“I’m not entirely certain I can pinpoint the moment I first realised EastEnders isn’t a documentary. Maybe it was when Den Watts was assassinated by a bunch of daffodils. Or when he came back from the dead and then got killed again. Or when Steve Owen’s mother tried to French-kiss him on her deathbed. Or when Ricky Butcher became a speedway champion for one week. Or when Melanie Healy slept with Phil Mitchell on Christmas Day. Or when Max Branning got buried alive. Or when Janine pushed Barry off a cliff. Or when Janine got so agoraphobic she sat indoors eating dog food. Or when Janine ran over Danielle in a car. Or when Janine framed Stacey by stabbing herself on Christmas Day. Or when Janine slept with Ian Beale and then blackmailed him by threatening to tell his third wife, Laura. Or when Janine slept with Ian Beale and then blackmailed him by threatening to tell his fourth wife, Jane. Or when, while Googling a list of Janine’s crimes, I realised Beale had managed to convince four whole women to marry him.

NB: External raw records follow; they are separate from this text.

(* ===== verification/_CoqProject ===== *)
-Q . S2P
Prelude.v
Errors.v
Testing.v
Entity.v
Trace.v
Aggregate.v
Aspect.v
Bus.v
EventBus.v
EventStore.v
Repository.v
JsonHelpers.v
EntityJson.v
Job.v
JobShutdown.v
Builtin.v
StdLogger.v
Relationship.v
NotifyingBus.v
Lint.v
LintTypes.v
LintDriver.v
Pg.v
EventLog.v
ContractEvents.v
SqlQuery.v
PgTrace.v
PgEventStore.v
PgRepository.v
ContractRepos.v
PgJob.v
ContractJobs.v
Order.v
Inventory.v
OrderPg.v
Wire.v
Stats.v
Messages.v
PgMessages.v
Schema.v
Dashboard.v
ContractTraces.v
TypeRegistry.v
Viewer.v
App.v
ContractInfra.v
Shop.v
ShopWiring.v
LiveReload.v
ShopInfra.v
Pages.v
TraceExample.v
CallTrace.v
Examples.v
Version.v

Somewhere along the way I must have twigged that none of these people were real…
Contrary to popular opinion, EastEnders isn’t set in London, or even Britain, or even the world – it’s situated in an absurd alternate universe overseen by a malicious, tinkering God with an hilarious sense of timing”
I really hate EastEnders & most TV. Although this article is saying complaining is not worthwhile, a sort of “duh it’s not realistic” essence to it, it highlights it’s ridiculous as a tv programme. Why do people spent time watching this shit?